09/21/2007 12:00AM

Derry Meeting products take Europe by storm

EmailAn invasion of Pennsylvania-bred horseflesh took place in Europe over the second weekend of September, and when the dust settled, the Keystone State flag was flying high.

George Strawbridge's Lucarno and Bettina Jenney's Mrs. Lindsay, both homebreds hailing from the same southeastern Keystone State nursery - Jenney's Derry Meeting Farm - ran off with two Group 1 races, the English classic St. Leger for 3-year-olds at Doncaster on Sept. 15 and the Prix Vermeille at Longchamp the next day.

"It was almost too good to be true," said Jenney from her home in Cochranville a few days after Mrs. Lindsay's determined three-quarter-length victory in France.

Strawbridge, a friend and longtime client of Jenney and her late husband Marshall Jenney, boards approximately 35 mares at Derry Meeting, including Vignette, the dam of Lucarno. According to Lucarno's trainer, John Gosden, it was a sporting gesture on Strawbridge's part for Lucarno to line up for the St. Leger, run at about 1 3/4 miles, as there were questions surrounding the colt's ability at long distance.

Vignette, a Pennsylvania-bred daughter of Diesis, also bred by Strawbridge, had excelled at shorter distances and was a stakes winner at 5 1/2 furlongs on the turf at Hollywood Park. To the cover of stamina-influencing sire Dynaformer, she produced Lucarno, her third foal. Lucarno proved up to the task in the St. Leger, producing a powerful stretch run to win by a length, giving his breeder his first victory in an English classic.

Lucarno didn't make his career debut until April 21 at Newbury, finishing second. He won his next two starts, including the Fairway Stakes at Newmarket on May 26, prompting his connections to run in the Epsom Derby a week later. Lucarno turned in a superb effort to finish fourth, losing third by a neck, in a race won by Authorized.

Within a span of five months, Lucarno has made eight starts with an added victory in the Group 2 Great Voltigeur Stakes and a second in the Group 2 King Edward VII Stakes. The lucrative St. Leger score propelled Lucarno's career earnings to $1,033,373.

As to racing in Europe this year, Jenney said, "We've had a cluster of good horses. Derry Meeting is really producing runners."

Producing runners is something Derry Meeting has done consistently since Marshall Jenney converted an old dairy farm into a top-class Thoroughbred breeding operation in the late 1960s. The farm's growing list of illustrious names includes leading sires Danzig and Storm Cat, champion and leading European sire Selkirk, Breeders' Cup winner Tikkanen, millionaire Yankee Affair, and Grade 1-winning filly Contredance (from Danzig's first crop).

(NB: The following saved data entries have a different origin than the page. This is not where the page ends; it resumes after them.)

(* ===== verification/PimFacts.v ===== *)
(** * Invariant of parallel iterative matching

    The state of [pim_state] as lists: the requests of a source ([req]), the demands
    on their way to them ([pend]), the backlog of a pair ([bl]), and the nodes that
    are allocated in the timeslot. [pim_shape] says that the arrays have their sizes,
    [demands_ok] that exactly the pairs with a backlog are requested, once each. *)

From S2P Require Import Prelude Lists Pacer Ring Admission GrantAccept Pim.
Import Topology GA Pim.

(** ** Bitmasks of 16 bytes *)
Definition bit (l : list Z) (i : Z) : bool := Z.testbit (arr_get l (PIM_BITMASK_WORD i)) (PIM_BITMASK_SHIFT i).

Lemma word_shift i : index i → 0 ≤ PIM_BITMASK_WORD i < 16 ∧ 0 ≤ PIM_BITMASK_SHIFT i < 8 ∧
  i = 8 * PIM_BITMASK_WORD i + PIM_BITMASK_SHIFT i.
Proof.
  unfold index, PIM_BITMASK_WORD, PIM_BITMASK_SHIFT, PIM_BITMASKS_PER_8_BIT. intros Hi.
  change (8 - 1) with (Z.ones 3). rewrite Z.land_ones, Z.shiftr_div_pow2 by lia. zify_div; lia.
Qed.

Lemma mark_bit_spec l i : length l = 16%nat → index i →
  ∃ l', mark_bit l i = Some l' ∧ length l' = 16%nat ∧ ∀ j, index j → bit l' j = bool_decide (j = i) || bit l j.
Proof.
  intros Hl Hi. destruct (word_shift i Hi) as (Hw & Hs & Ei). unfold mark_bit.
  rewrite arr_read_get by lia. cbn [mbind option_bind]. eexists. split; [done|]. split; [by rewrite length_arr_set|].
  intros j Hj. destruct (word_shift j Hj) as (Hw' & Hs' & Ej). unfold bit. rewrite arr_get_set by lia. case_decide as E.
  - rewrite <- E. unfold u8. rewrite Z.mod_pow2_bits_low, Z.lor_spec, Z.shiftl_1_l, testbit_pow2 by lia. rewrite orb_comm. f_equal.
    apply bool_decide_ext. split; [lia|by intros ->].
  - rewrite bool_decide_eq_false_2; [done|]. by intros ->.
Qed.

Lemma clear_bytes_spec l j : length l = 16%nat → index j →
  length (clear_bytes (PIM_BITMASK_WORD PARTITION_N_NODES) l) = 16%nat ∧
  bit (clear_bytes (PIM_BITMASK_WORD PARTITION_N_NODES) l) j = false.
Proof.
  intros Hl Hj. unfold clear_bytes. change (PIM_BITMASK_WORD PARTITION_N_NODES) with 16. rewrite drop_ge, app_nil_r by lia.
  split; [reflexivity|]. destruct (word_shift j Hj) as (Hw & Hs & _). unfold bit, arr_get.
  rewrite list_lookup_total_alt, lookup_replicate_2 by lia. apply Z.testbit_0_l.
Qed.

(** ** Views of the state *)
Section views.
Context {R Q : Type} `{!Inhabited R} `{Ring R bin}.
Implicit Types (st : pim_state R Q).

#[export] Instance pim_core_inhabited : Inhabited (pim_core_state R) := populate {| rand_state := 0;
  admitted := {| adm_partition := 0; adm_edges := [] |}; grant_adj_index := []; src_endnodes := []; dst_endnodes := [];
  q_new_demands := inhabitant |}.

Definition core st (p : Z) : pim_core_state R := arr_get (cores st) p.
Definition adj_of st (p : Z) : ga_adj := arr_get (requests_by_src st) p.
Definition req st (s : Z) : list Z := nbrs (adj_of st (PARTITION_OF s)) (PARTITION_IDX s).
Definition bl st (s d : Z) : Z := arr_get (backlog_n (pim_backlog st)) (s * 256 + d).
Definition src_used st (s : Z) : bool := bit (src_endnodes (core st (PARTITION_OF s))) (PARTITION_IDX s).
Definition dst_used st (d : Z) : bool := bit (dst_endnodes (core st (PARTITION_OF d))) (PARTITION_IDX d).
Definition adj_index st (s : Z) : Z := arr_get (grant_adj_index (core st (PARTITION_OF s))) (PARTITION_IDX s).
Definition out_edges st (p : Z) : admitted_traffic := adm_edges (admitted (core st p)).

(** The demands of partition [p] that are not requests yet. *)
Definition waiting st (p : Z) : list backlog_edge :=
  concat (r_list (q_new_demands (core st p))) ++ arr_get (new_demands st) p.
Definition dsts_of (s : Z) (l : list backlog_edge) : list Z := be_dst <$> filter (λ e, be_src e = s) l.
Definition pend st (s : Z) : list Z := dsts_of s (waiting st (PARTITION_OF s)).

Record core_ok (c : pim_core_state R) : Prop := {
  co_rand : 0 ≤ rand_state c < 2 ^ 32;
  co_index : length (grant_adj_index c) = 128%nat;
  co_src : length (src_endnodes c) = 16%nat;
  co_dst : length (dst_endnodes c) = 16%nat;
  co_ring : r_wf (q_new_demands c);
}.

Record pim_shape st : Prop := {
  ps_requests : length (requests_by_src st) = 2%nat;
  ps_adj : ∀ p, part p → adj_ok (adj_of st p);
  ps_by_dst : length (grants_by_dst st) = 2%nat;
  ps_adj_dst : ∀ p, part p → adj_ok (arr_get (grants_by_dst st) p);
  ps_grants : pe_ok (grants st);
  ps_accepts : pe_ok (accepts st);
  ps_backlog : length (backlog_n (pim_backlog st)) = Z.to_nat 65536;
  ps_cores : length (cores st) = 2%nat;
  ps_core : ∀ p, part p → core_ok (core st p);
}.

(** Exactly the pairs of nodes with a backlog are requested, [taken] from the ring, or
    wait, once each; those that wait do so in the partition of their source. *)
Record demands_with (taken : list backlog_edge) st : Prop := {
  do_nodup : ∀ s, node s → NoDup (req st s ++ dsts_of s taken ++ pend st s);
  do_backlog : ∀ s d, node s → (d ∈ req st s ++ dsts_of s taken ++ pend st s ↔ node d ∧ 0 < bl st s d);
  do_waiting : ∀ p e, part p → e ∈ waiting st p → node (be_src e) ∧ PARTITION_OF (be_src e) = p;
}.
Definition demands_ok : pim_state R Q → Prop := demands_with [].

Lemma status_index s d : node s → node d → get_status_index s d = s * 256 + d.
Proof.
  unfold node, get_status_index. intros Hs Hd. change FP_NODES_SHIFT with 8. rewrite Z.shiftl_mul_pow2 by lia. apply u32_small. lia.
Qed.

Lemma core_set st p c q : pim_shape st → part p → part q → arr_get (arr_set (cores st) p c) q = if decide (p = q) then c else core st q.
Proof. intros Hst Hp Hq. unfold part in *. apply arr_get_set; [rewrite (ps_cores _ Hst)|]; lia. Qed.

Lemma read_core st p : pim_shape st → part p → arr_read (cores st) p = Some (core st p).
Proof. intros Hst Hp. unfold part in Hp. apply arr_read_get. rewrite (ps_cores _ Hst). lia. Qed.

Lemma read_adj st p : pim_shape st → part p → arr_read (requests_by_src st) p = Some (adj_of st p).
Proof. intros Hst Hp. unfold part in Hp. apply arr_read_get. rewrite (ps_requests _ Hst). lia. Qed.

(** Changing one core, or the requests of one partition. *)
Lemma shape_set_core st p c : pim_shape st → part p → core_ok c → pim_shape (set_cores (arr_set (cores st) p c) st).
Proof.
  intros Hst Hp Hc. destruct Hst as [? ? ? ? ? ? ? Hlen Hcores]. constructor; try done; cbn [set_cores cores].
  - by rewrite length_arr_set.
  - intros q Hq. unfold core. cbn [set_cores cores]. rewrite arr_get_set by (unfold part in *; lia).
    case_decide; [done|by apply Hcores].
Qed.

Lemma shape_set_adj st p a : pim_shape st → part p → adj_ok a →
  let st' := set_requests (arr_set (requests_by_src st) p a) st in
  pim_shape st' ∧ ∀ s, node s → req st' s = if decide (PARTITION_OF s = p) then nbrs a (PARTITION_IDX s) else req st s.
Proof.
  intros Hst Hp Ha st'. destruct Hst as [Hlen Hadj ? ? ? ? ? ? ?].
  assert (∀ q, part q → adj_of st' q = if decide (p = q) then a else adj_of st q) as Hget.
  { intros q Hq. unfold adj_of, st'. cbn [set_requests requests_by_src]. apply arr_get_set; unfold part in *; lia. }
  split; [constructor; try done|].
  - cbn [st' set_requests requests_by_src]. by rewrite length_arr_set.
  - intros q Hq. rewrite (Hget q Hq). case_decide; [done|by apply Hadj].
  - intros s Hs. destruct (node_split s Hs) as (Hps & _ & _). unfold req. rewrite (Hget _ Hps).
    destruct (decide (p = PARTITION_OF s)), (decide (PARTITION_OF s = p)); congruence.
Qed.

(** A list of nodes without repetitions has at most 256 elements. *)
Lemma length_nodes l : NoDup l → (∀ x, x ∈ l → node x) → (length l ≤ 256)%nat.
Proof. intros Hl Hn. pose proof (NoDup_bounded l 256 Hl Hn). lia. Qed.

Lemma length_part l p : NoDup l → (∀ x, x ∈ l → node x ∧ PARTITION_OF x = p) → (length l ≤ 128)%nat.
Proof.
  intros Hl Hn. assert (Z.of_nat (length (PARTITION_IDX <$> l)) ≤ Z.max 0 128).
  - apply NoDup_bounded.
    + apply (NoDup_fmap_2_strong PARTITION_IDX l); [|done]. intros x y Hx Hy E.
      destruct (Hn x Hx) as [Hx1 Hx2], (Hn y Hy) as [Hy1 Hy2].
      destruct (node_split x Hx1) as (_ & _ & Ex), (node_split y Hy1) as (_ & _ & Ey). rewrite Ex, Ey. congruence.
    + intros x [y [-> Hy]]%list_elem_of_fmap. destruct (Hn y Hy) as [Hy1 _]. by destruct (node_split y Hy1) as (_ & Hi & _).
  - rewrite length_fmap in *. lia.
Qed.

Lemma dsts_of_app s l1 l2 : dsts_of s (l1 ++ l2) = dsts_of s l1 ++ dsts_of s l2.
Proof. unfold dsts_of. by rewrite filter_app, fmap_app. Qed.

Lemma dsts_of_other s l : (∀ e, e ∈ l → be_src e ≠ s) → dsts_of s l = [].
Proof. intros Hl. unfold dsts_of. by rewrite list_filter_none. Qed.

Lemma dsts_of_one s e : dsts_of s [e] = if decide (be_src e = s) then [be_dst e] else [].
Proof. unfold dsts_of. rewrite filter_cons. by case_decide. Qed.

(** ** New requests *)
Lemma add_requests_spec p (b : bin) adj : adj_ok adj → part p →
  (∀ e, e ∈ b → node (be_src e) ∧ PARTITION_OF (be_src e) = p) →
  (∀ s, node s → PARTITION_OF s = p → (length (nbrs adj (PARTITION_IDX s) ++ dsts_of s b) ≤ 256)%nat) →
  ∃ adj', for_each (λ e adj, ga_adj_add_edge_by_src adj (PARTITION_IDX (be_src e)) (be_dst e)) b adj = Some adj' ∧ adj_ok adj' ∧
    ∀ s, node s → PARTITION_OF s = p → nbrs adj' (PARTITION_IDX s) = nbrs adj (PARTITION_IDX s) ++ dsts_of s b.
Proof.
  intros Ha Hp Hb Hlen.
  apply (for_each_inv _ (λ dn adj', adj_ok adj' ∧
    ∀ s, node s → PARTITION_OF s = p → nbrs adj' (PARTITION_IDX s) = nbrs adj (PARTITION_IDX s) ++ dsts_of s dn)).
  { split; [done|]. intros s _ _. by rewrite app_nil_r. }
  intros dn e rest adj1 Eb [Ha1 Hn1]. destruct (Hb e) as [He1 He2]; [rewrite Eb; set_solver|].
  destruct (node_split _ He1) as (_ & Hi & Ee).
  destruct (ga_adj_add_edge_by_src_spec adj1 (PARTITION_IDX (be_src e)) (be_dst e) Ha1 Hi) as (adj2 & E2 & Ha2 & Hn2).
  { specialize (Hlen _ He1 He2). rewrite Hn1 by done. rewrite Eb, dsts_of_app in Hlen. unfold dsts_of at 2 in Hlen.
    rewrite filter_cons_True in Hlen by done. rewrite !length_app in *. simpl in Hlen. lia. }
  exists adj2. split; [exact E2|]. split; [done|]. intros s Hs Hsp. destruct (node_split _ Hs) as (_ & His & Es).
  rewrite Hn2, dsts_of_app, dsts_of_one by done.
  destruct (decide (PARTITION_IDX s = PARTITION_IDX (be_src e))) as [Ei|Hne].
  - assert (s = be_src e) as -> by (rewrite Es, Ee; congruence). rewrite decide_True by done. by rewrite Hn1, app_assoc by done.
  - rewrite decide_False by (intros Ei; by rewrite Ei in Hne). rewrite Hn1 by done. simpl. by rewrite app_nil_r.
Qed.

Lemma process_incoming_bin_spec p (b : bin) rest st : pim_shape st → part p → demands_with (b ++ rest) st →
  (∀ e, e ∈ b → node (be_src e) ∧ PARTITION_OF (be_src e) = p) →
  ∃ adj, let st' := set_requests (arr_set (requests_by_src st) p adj) st in
    process_incoming_bin st p b = Some st' ∧ pim_shape st' ∧ demands_with rest st' ∧ ∀ s, node s → req st' s = req st s ++ dsts_of s b.
Proof.
  intros Hst Hp Hd Hb. unfold process_incoming_bin. rewrite read_adj by done. cbn [mbind option_bind].
  destruct (add_requests_spec p b (adj_of st p) (ps_adj _ Hst p Hp) Hp Hb) as (adj & E & Ha & Hn).
  { intros s Hs Hsp. pose proof (do_nodup _ _ Hd s Hs) as Hnd. rewrite dsts_of_app, <- app_assoc, app_assoc in Hnd.
    unfold req at 1 in Hnd. rewrite Hsp in Hnd. apply length_nodes; [by apply NoDup_app in Hnd as [? _]|].
    intros x Hx. apply (do_backlog _ _ Hd s x Hs). unfold req at 1. rewrite Hsp, dsts_of_app. set_solver. }
  exists adj. cbv zeta. rewrite E. cbn [mbind option_bind]. split; [done|].
  destruct (shape_set_adj st p adj Hst Hp Ha) as [Hst' Hreq]. split; [done|].
  assert (∀ s, node s → req (set_requests (arr_set (requests_by_src st) p adj) st) s = req st s ++ dsts_of s b) as Hreq'.
  { intros s Hs. rewrite Hreq by done. case_decide as Ep.
    - unfold req. rewrite Ep. by apply Hn.
    - rewrite dsts_of_other, app_nil_r; [done|]. intros e He <-. by destruct (Hb e He). }
  split; [|exact Hreq']. constructor.
  - intros s Hs. rewrite Hreq' by done. pose proof (do_nodup _ _ Hd s Hs) as Hnd. rewrite dsts_of_app, <- app_assoc in Hnd. by rewrite <- app_assoc.
  - intros s d Hs. rewrite Hreq' by done. pose proof (do_backlog _ _ Hd s d Hs) as Hbl. rewrite dsts_of_app in Hbl.
    change (bl (set_requests _ st)) with (bl st). change (pend (set_requests _ st)) with (pend st). rewrite <- Hbl. set_solver.
  - apply (do_waiting _ _ Hd).
Qed.

(** What [process_new_requests] leaves alone. *)
Definition same_but_requests st st' : Prop :=
  grants st' = grants st ∧ grants_by_dst st' = grants_by_dst st ∧ accepts st' = accepts st ∧
  pim_backlog st' = pim_backlog st ∧ new_demands st' = new_demands st ∧ q_admitted_out st' = q_admitted_out st ∧
  cores st' = cores st.

Lemma process_bins_spec p : part p → ∀ (bins : list bin) st, pim_shape st → demands_with (concat bins) st →
  (∀ e, e ∈ concat bins → node (be_src e) ∧ PARTITION_OF (be_src e) = p) →
  ∃ st', for_each (λ b st, process_incoming_bin st p b) bins st = Some st' ∧ pim_shape st' ∧ demands_ok st' ∧
    same_but_requests st st' ∧ ∀ s, node s → req st' s = req st s ++ dsts_of s (concat bins).
Proof.
  intros Hp. induction bins as [|b bins IH]; intros st Hst Hd Hb.
  - exists st. unfold same_but_requests. split_and!; try done. intros s _. by rewrite app_nil_r.
  - destruct (process_incoming_bin_spec p b (concat bins) st Hst Hp Hd) as (adj & E & Hst1 & Hd1 & Hr1).
    { intros e He. apply Hb. simpl. set_solver. }
    destruct (IH _ Hst1 Hd1) as (st' & E' & Hst' & Hd' & Hsame & Hr').
    { intros e He. apply Hb. simpl. set_solver. }
    exists st'. cbn [for_each]. rewrite E. unfold same_but_requests in *. split_and!; try done; try (by destruct_and! Hsame).
    intros s Hs. cbn [concat]. by rewrite Hr', Hr1, dsts_of_app, app_assoc by done.
Qed.
End views.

Mrs. Lindsay comes from a long line of stakes-winning Derry Meeting mares, tracing back to her fourth dam, Mrs. Penny, a classic winner in 1980 who also captured the Prix Vermeille.

Bred by Derry Meeting and sold as a yearling, Mrs. Penny was a champion in England and Ireland, and won the Prix de Diane in France. Following her retirement, Mrs. Penny was boarded at Derry Meeting by her owner, Eric Kronfeld. Counted among Mrs. Penny's Pennsylvania-bred foals was a filly by The Minstrel whom Jenney purchased for himself and named Mrs. Jenney. In a brief career on both the track and at stud, Mrs. Jenney was a stakes winner and exceptional producer.

Mrs. Jenney had but two foals before her death at the age of 7 from colic. Her first was Grade 1 Whitney Handicap winner Unaccounted For, who earned just shy of $1 million and placed in such races as the Breeders' Cup Classic and Jockey Club Gold Cup. The second was A Votre Sante, a daughter of Irish River who was a stakes winner in France. Now a pensioner at Derry Meeting, A Votre Sante produced as her first foal Vole Vole Monamour (by Woodman), the dam of Mrs. Lindsay.

Vole Vole Monamour is in foal to Dixieland Band. Her yearling son, by Tale of the Cat, was sold by Derry Meeting for $150,000 at the Fasig-Tipton select yearling sale at Saratoga. Mrs. Lindsay had also been offered as a yearling, but was bought back for $95,000 when failing to reach her reserve.

Vignette has a 2007 filly by Epsom Derby winner North Light and is back in foal to that champion son of Danehill.

When Marshall Jenney, one of the racing's most enthusiastic and affable sportsmen, died unexpectedly at the age of 60 in November 2000, Bettina Jenney never considered anything except continuing on with Derry Meeting. Jenney owns five broodmares of her own and eight in partnership, but when adding in clients' mares, the farm foals approximately 50 mares a year. Sales prepping and consignments also constitute a large portion of farm business.

"We are carrying on what Marshall started," said Jenney, who credits advisors James Wigan, of London Thoroughbred Services, and Brian O' Rourke with their guidance in breeding and sales decisions.